- [REQUIRED WORK]
Beginning with the line that contains "tms_of k' = tms_of k ∧ load_frame f k k'." in the material below, print each line exactly until the line that contains "rewrite i32_id by" has been printed, then stop.

- [GIVEN INFORMATION]
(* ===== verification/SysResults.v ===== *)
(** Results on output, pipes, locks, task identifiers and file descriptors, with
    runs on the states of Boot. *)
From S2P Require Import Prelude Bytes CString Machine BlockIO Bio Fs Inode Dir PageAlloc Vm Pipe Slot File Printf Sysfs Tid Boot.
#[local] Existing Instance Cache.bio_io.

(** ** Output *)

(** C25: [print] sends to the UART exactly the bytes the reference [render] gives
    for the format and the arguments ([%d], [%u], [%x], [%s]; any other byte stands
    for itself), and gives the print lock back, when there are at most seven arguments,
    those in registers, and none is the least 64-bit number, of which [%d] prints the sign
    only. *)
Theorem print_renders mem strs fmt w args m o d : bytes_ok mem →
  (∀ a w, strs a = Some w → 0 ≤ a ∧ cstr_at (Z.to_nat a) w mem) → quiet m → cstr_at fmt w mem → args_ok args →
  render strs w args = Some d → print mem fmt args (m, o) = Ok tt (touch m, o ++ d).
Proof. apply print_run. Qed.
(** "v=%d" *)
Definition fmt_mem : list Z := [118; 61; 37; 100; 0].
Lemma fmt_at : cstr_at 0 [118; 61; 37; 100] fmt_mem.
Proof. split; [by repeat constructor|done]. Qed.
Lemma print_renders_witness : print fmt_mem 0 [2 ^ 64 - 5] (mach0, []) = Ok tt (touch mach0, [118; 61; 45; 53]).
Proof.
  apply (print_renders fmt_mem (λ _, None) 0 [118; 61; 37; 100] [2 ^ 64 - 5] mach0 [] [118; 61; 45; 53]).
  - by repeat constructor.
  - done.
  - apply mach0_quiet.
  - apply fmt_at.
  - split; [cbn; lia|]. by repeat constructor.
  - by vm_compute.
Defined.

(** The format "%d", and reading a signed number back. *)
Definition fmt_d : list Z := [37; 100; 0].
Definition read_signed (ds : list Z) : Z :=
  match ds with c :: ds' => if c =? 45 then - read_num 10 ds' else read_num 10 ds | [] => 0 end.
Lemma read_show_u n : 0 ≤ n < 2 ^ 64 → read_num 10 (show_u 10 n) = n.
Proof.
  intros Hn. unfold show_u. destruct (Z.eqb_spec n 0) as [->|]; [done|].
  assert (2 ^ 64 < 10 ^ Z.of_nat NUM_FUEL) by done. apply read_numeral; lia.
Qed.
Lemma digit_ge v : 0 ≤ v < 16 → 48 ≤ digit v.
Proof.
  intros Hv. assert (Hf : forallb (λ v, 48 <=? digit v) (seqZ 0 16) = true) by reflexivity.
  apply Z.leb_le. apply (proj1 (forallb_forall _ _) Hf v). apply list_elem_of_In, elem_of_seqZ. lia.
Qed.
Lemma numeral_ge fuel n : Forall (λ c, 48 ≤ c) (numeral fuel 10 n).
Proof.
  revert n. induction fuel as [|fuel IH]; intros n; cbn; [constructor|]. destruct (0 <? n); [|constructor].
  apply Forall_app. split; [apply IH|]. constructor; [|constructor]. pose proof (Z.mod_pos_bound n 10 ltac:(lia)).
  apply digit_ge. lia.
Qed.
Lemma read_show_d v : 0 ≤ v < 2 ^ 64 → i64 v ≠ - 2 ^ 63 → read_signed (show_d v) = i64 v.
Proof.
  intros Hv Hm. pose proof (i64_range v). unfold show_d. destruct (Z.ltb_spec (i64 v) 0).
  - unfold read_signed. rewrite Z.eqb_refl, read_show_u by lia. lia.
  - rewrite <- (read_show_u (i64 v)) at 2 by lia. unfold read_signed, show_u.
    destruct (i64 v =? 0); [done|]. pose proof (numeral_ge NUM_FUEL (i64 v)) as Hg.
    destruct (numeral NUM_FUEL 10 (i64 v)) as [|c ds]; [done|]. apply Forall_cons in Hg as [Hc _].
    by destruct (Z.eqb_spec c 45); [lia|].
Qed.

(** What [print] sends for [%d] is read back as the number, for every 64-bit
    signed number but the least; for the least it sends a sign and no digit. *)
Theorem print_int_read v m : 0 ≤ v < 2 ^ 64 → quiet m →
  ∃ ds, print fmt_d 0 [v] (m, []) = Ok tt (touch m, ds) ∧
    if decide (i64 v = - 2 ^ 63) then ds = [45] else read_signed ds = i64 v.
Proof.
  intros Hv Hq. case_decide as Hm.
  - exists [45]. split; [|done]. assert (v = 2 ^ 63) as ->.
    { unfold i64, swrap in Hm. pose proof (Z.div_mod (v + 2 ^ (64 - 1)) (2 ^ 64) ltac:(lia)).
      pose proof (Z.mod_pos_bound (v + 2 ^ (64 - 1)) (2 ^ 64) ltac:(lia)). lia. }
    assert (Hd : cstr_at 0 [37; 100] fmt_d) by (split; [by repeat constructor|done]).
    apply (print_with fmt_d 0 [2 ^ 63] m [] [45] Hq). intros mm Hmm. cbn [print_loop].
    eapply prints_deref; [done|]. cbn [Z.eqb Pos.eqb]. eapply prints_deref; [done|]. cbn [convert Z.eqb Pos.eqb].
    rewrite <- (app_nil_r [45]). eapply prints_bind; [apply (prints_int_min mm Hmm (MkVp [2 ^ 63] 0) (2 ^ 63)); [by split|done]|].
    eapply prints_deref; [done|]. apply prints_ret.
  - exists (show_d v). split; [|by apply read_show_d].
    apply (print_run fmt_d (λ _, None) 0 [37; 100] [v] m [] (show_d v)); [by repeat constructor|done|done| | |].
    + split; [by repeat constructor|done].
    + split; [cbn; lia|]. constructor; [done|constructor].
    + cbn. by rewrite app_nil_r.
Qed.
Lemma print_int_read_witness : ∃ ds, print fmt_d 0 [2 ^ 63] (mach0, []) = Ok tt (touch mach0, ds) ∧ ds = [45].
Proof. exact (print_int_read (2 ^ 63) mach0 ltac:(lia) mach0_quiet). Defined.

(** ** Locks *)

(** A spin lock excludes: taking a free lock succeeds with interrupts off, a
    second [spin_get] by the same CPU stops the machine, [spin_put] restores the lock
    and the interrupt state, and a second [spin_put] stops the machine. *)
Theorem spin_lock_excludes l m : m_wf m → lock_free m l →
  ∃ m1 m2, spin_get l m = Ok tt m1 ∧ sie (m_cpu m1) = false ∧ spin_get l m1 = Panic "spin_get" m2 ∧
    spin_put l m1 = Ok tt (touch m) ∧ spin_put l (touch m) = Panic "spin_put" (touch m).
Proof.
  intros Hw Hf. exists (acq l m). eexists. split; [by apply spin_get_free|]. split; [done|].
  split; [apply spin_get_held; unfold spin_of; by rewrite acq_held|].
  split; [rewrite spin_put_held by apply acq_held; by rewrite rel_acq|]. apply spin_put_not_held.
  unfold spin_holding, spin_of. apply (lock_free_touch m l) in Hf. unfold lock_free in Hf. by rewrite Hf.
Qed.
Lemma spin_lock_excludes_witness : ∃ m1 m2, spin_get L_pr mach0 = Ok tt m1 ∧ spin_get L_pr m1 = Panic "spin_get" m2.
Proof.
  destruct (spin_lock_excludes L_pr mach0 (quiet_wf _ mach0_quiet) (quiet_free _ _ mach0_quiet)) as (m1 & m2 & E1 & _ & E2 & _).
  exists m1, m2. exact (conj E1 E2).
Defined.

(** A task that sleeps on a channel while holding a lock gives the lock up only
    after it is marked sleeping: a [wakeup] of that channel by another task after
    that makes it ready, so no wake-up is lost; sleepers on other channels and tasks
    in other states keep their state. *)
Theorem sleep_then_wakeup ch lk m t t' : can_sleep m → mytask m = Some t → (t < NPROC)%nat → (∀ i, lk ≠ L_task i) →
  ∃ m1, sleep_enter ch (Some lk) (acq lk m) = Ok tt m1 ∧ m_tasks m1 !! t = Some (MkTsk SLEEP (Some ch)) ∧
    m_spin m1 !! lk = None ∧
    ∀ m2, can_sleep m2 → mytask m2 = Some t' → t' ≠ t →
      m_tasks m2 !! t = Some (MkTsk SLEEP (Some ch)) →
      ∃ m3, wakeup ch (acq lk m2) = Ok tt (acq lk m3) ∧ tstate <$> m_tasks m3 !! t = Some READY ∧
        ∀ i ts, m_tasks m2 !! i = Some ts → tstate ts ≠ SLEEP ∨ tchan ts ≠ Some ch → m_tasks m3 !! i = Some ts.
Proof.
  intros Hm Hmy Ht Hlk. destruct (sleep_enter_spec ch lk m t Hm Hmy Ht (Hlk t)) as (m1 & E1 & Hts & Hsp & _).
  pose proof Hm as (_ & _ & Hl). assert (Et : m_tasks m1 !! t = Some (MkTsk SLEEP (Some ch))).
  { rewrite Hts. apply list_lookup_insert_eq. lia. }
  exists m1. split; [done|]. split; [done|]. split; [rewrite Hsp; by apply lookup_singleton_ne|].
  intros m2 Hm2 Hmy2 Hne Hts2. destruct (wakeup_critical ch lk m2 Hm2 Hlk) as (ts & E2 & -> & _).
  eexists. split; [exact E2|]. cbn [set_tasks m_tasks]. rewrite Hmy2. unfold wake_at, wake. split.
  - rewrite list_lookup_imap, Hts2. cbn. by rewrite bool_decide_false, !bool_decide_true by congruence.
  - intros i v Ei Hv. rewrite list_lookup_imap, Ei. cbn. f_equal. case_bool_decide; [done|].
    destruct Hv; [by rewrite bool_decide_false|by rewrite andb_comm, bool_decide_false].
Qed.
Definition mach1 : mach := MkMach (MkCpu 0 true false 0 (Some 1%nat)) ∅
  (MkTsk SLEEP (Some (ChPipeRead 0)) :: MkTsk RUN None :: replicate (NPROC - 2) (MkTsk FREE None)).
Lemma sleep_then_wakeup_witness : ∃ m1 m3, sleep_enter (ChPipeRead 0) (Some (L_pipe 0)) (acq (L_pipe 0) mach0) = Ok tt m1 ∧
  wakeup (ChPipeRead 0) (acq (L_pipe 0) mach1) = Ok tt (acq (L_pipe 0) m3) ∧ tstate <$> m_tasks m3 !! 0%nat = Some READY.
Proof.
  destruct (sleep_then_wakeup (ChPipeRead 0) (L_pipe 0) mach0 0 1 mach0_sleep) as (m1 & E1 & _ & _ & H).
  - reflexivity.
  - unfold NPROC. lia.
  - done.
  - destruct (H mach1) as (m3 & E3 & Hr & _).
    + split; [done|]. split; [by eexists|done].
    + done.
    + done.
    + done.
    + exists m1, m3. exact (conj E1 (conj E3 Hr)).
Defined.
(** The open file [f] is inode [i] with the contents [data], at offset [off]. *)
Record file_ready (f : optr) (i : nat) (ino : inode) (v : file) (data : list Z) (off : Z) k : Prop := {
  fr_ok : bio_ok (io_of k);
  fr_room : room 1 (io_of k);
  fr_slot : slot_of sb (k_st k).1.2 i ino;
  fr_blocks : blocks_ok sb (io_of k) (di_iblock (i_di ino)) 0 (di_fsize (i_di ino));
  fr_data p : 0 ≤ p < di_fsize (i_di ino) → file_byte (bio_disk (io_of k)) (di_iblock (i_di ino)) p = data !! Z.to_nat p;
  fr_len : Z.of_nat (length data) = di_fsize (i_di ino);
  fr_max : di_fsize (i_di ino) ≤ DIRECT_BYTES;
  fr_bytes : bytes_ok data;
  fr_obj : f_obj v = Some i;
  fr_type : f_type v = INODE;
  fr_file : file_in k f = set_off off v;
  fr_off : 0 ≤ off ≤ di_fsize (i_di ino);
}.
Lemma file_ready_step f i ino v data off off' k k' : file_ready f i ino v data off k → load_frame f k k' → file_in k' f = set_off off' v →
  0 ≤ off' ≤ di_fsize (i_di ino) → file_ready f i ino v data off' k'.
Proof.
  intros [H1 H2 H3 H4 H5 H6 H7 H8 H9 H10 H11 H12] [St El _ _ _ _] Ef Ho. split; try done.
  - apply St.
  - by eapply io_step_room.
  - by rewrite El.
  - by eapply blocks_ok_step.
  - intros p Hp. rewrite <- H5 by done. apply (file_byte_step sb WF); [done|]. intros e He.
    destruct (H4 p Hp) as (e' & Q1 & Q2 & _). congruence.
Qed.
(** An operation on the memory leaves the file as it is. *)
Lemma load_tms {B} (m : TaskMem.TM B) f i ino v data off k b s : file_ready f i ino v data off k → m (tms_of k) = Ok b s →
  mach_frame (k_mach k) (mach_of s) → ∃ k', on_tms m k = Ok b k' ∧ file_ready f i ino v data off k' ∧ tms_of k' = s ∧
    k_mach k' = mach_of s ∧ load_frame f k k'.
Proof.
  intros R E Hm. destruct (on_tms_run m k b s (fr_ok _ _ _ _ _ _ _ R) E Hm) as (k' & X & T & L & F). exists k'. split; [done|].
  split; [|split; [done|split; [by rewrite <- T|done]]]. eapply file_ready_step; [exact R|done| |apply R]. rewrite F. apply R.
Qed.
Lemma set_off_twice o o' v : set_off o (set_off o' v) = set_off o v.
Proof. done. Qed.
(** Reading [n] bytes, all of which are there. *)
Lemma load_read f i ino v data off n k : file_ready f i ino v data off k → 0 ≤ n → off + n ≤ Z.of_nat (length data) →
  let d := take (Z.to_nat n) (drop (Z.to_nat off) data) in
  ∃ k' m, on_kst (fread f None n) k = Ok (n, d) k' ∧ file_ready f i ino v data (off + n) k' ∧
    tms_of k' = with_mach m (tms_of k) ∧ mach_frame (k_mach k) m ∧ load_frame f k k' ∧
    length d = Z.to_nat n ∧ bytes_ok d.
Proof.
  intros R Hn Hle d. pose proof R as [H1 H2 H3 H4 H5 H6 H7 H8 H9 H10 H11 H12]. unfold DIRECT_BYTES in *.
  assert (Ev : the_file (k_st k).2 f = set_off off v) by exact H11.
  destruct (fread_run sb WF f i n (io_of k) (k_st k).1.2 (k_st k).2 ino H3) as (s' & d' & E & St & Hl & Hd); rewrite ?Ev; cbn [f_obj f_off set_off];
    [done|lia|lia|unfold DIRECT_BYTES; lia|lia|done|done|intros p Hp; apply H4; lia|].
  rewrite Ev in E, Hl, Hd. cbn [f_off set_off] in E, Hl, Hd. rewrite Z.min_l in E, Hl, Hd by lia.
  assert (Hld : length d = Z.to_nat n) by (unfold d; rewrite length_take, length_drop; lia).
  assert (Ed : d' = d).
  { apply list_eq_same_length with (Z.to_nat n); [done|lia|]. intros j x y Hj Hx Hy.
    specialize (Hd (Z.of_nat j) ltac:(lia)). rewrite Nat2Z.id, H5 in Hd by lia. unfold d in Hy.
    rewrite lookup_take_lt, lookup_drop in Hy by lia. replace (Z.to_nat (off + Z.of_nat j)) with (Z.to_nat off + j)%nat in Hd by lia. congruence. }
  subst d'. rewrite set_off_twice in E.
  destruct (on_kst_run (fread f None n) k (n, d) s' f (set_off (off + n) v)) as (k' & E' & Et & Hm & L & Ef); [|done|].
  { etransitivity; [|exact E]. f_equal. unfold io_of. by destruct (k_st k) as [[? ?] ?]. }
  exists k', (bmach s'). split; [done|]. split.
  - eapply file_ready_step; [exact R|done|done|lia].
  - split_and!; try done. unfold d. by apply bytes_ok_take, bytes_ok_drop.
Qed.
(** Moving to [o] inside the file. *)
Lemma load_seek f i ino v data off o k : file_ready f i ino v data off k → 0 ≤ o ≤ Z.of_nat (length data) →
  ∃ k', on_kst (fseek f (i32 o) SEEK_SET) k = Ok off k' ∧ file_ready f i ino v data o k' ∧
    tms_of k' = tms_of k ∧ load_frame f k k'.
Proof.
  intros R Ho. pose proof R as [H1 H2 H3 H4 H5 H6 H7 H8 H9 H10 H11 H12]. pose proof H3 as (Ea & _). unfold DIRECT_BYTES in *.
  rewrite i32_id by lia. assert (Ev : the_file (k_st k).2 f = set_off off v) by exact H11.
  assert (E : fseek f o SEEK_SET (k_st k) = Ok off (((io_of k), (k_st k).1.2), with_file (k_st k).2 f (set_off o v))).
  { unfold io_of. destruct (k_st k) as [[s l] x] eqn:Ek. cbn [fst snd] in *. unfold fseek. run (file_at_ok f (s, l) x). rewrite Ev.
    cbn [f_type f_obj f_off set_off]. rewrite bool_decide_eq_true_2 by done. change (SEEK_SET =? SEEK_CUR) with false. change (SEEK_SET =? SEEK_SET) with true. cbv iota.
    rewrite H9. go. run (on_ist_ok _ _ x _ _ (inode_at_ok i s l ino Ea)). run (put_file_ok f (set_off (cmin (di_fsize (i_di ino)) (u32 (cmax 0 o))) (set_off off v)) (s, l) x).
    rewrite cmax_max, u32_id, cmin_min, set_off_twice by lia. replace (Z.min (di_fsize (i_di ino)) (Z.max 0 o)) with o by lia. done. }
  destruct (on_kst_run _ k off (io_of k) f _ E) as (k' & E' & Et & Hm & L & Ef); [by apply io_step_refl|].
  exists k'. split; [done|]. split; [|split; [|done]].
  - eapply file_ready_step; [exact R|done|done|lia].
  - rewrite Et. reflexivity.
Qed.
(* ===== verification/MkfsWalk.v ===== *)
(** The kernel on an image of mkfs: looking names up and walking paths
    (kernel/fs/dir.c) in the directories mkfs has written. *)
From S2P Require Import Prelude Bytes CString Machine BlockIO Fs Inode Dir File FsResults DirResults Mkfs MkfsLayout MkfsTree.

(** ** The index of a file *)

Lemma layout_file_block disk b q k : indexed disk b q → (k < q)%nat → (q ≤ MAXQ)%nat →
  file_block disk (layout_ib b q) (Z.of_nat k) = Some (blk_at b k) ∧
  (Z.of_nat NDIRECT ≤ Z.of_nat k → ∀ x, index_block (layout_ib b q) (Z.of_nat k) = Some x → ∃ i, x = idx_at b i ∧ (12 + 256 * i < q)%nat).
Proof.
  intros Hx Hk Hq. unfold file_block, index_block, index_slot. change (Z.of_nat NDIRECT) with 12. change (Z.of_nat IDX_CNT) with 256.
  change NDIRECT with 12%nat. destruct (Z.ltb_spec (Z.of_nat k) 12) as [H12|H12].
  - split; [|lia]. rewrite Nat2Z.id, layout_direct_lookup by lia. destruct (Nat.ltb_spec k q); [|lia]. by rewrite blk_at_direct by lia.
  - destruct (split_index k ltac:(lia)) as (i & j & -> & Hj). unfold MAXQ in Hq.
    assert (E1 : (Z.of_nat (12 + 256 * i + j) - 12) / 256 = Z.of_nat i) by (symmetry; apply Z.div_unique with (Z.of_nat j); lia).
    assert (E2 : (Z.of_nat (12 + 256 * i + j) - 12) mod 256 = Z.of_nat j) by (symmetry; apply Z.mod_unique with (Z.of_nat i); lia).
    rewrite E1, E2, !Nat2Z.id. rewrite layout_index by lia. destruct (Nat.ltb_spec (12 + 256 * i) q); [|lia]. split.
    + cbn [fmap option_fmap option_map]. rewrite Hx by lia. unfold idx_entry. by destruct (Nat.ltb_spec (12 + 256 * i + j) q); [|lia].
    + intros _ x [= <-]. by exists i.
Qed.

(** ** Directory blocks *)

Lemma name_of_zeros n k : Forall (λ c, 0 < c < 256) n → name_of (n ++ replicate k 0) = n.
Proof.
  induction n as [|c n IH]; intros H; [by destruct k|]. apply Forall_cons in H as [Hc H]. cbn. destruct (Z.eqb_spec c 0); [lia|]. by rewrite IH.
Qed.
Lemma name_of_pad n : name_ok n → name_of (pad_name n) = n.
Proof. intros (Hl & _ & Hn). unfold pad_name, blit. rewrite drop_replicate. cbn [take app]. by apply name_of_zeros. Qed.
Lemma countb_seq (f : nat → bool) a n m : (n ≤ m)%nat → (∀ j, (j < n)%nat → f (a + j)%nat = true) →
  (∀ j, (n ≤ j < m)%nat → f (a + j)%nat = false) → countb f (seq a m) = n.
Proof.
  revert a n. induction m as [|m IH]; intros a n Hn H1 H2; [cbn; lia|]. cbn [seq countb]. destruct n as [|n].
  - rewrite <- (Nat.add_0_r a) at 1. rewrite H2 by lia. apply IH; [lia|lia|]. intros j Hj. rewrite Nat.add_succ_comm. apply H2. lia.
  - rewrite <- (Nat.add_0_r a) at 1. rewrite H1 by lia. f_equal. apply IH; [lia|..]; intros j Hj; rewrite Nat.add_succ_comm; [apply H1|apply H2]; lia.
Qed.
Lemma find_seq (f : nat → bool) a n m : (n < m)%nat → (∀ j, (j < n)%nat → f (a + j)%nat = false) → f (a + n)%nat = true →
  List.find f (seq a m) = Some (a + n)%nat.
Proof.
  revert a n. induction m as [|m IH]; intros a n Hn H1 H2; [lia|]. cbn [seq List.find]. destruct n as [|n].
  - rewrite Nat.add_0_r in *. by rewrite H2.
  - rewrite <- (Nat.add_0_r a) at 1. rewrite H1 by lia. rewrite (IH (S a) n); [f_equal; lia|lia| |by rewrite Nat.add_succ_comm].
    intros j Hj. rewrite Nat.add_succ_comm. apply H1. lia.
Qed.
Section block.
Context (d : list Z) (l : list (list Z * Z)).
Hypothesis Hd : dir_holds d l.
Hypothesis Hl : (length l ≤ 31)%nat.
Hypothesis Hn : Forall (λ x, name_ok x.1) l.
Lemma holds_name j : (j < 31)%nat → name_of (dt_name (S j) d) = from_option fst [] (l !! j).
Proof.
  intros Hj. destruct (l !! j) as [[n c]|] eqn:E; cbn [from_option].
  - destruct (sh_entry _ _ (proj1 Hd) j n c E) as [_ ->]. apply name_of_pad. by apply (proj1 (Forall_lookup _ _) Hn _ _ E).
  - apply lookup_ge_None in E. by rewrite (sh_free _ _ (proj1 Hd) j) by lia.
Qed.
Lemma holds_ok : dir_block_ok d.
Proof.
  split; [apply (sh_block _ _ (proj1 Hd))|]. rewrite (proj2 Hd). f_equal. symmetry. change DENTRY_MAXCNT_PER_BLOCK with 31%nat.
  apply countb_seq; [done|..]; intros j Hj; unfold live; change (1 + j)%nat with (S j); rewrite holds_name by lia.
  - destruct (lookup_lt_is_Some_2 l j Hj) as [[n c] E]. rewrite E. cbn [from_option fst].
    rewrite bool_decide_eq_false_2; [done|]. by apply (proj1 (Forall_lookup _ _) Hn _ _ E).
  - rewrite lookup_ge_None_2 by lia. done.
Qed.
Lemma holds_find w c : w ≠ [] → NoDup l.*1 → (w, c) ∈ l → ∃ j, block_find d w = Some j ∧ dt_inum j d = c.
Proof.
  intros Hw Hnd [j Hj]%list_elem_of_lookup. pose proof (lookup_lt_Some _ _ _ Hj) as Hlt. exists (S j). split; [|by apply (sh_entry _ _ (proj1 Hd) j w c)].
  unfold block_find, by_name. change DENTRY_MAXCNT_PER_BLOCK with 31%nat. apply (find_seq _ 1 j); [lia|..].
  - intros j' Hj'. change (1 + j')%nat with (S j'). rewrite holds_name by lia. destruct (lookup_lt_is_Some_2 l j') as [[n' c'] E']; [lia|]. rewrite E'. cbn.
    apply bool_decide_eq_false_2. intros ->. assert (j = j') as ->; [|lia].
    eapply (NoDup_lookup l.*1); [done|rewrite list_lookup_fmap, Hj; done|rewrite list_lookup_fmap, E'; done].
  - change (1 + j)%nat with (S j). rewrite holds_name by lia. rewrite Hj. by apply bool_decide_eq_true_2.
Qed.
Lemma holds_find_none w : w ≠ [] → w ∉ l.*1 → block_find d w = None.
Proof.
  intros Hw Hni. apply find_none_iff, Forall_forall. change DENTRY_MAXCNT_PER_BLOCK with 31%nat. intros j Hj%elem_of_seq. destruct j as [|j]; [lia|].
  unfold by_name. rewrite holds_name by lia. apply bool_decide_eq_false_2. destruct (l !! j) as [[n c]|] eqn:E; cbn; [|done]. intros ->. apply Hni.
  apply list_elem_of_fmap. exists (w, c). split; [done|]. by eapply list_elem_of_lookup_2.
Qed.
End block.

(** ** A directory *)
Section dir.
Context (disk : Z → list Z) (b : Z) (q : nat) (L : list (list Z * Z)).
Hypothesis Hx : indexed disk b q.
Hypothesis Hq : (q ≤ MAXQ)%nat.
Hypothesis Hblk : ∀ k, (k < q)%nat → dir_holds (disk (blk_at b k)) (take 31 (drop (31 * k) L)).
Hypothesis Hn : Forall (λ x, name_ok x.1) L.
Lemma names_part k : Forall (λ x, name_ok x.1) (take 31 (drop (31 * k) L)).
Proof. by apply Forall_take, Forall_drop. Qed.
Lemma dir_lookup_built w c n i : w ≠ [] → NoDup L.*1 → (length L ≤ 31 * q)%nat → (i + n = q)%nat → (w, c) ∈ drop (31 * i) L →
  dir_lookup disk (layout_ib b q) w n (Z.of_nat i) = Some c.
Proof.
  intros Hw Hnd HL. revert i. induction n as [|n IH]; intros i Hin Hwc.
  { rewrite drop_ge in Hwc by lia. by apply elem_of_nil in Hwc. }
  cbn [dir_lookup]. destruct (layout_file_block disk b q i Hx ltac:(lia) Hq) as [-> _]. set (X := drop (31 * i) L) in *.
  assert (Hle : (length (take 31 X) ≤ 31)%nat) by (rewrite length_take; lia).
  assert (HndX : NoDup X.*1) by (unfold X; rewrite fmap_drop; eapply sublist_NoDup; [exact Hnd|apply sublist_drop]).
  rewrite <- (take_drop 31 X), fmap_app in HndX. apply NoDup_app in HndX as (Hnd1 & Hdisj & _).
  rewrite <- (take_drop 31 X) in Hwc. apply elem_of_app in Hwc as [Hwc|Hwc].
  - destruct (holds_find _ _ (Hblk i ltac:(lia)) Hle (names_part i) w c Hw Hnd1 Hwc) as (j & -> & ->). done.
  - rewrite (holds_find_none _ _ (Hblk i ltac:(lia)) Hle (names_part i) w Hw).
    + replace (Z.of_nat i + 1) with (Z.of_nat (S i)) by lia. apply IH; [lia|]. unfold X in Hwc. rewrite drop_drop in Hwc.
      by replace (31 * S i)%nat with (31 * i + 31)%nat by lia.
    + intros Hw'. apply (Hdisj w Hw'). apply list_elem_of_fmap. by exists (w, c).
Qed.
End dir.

- [SOLUTION]
    tms_of k' = tms_of k ∧ load_frame f k k'.
Proof.
  intros R Ho. pose proof R as [H1 H2 H3 H4 H5 H6 H7 H8 H9 H10 H11 H12]. pose proof H3 as (Ea & _). unfold DIRECT_BYTES in *.
  rewrite i32_id by lia. assert (Ev : the_file (k_st k).2 f = set_off off v) by exact H11.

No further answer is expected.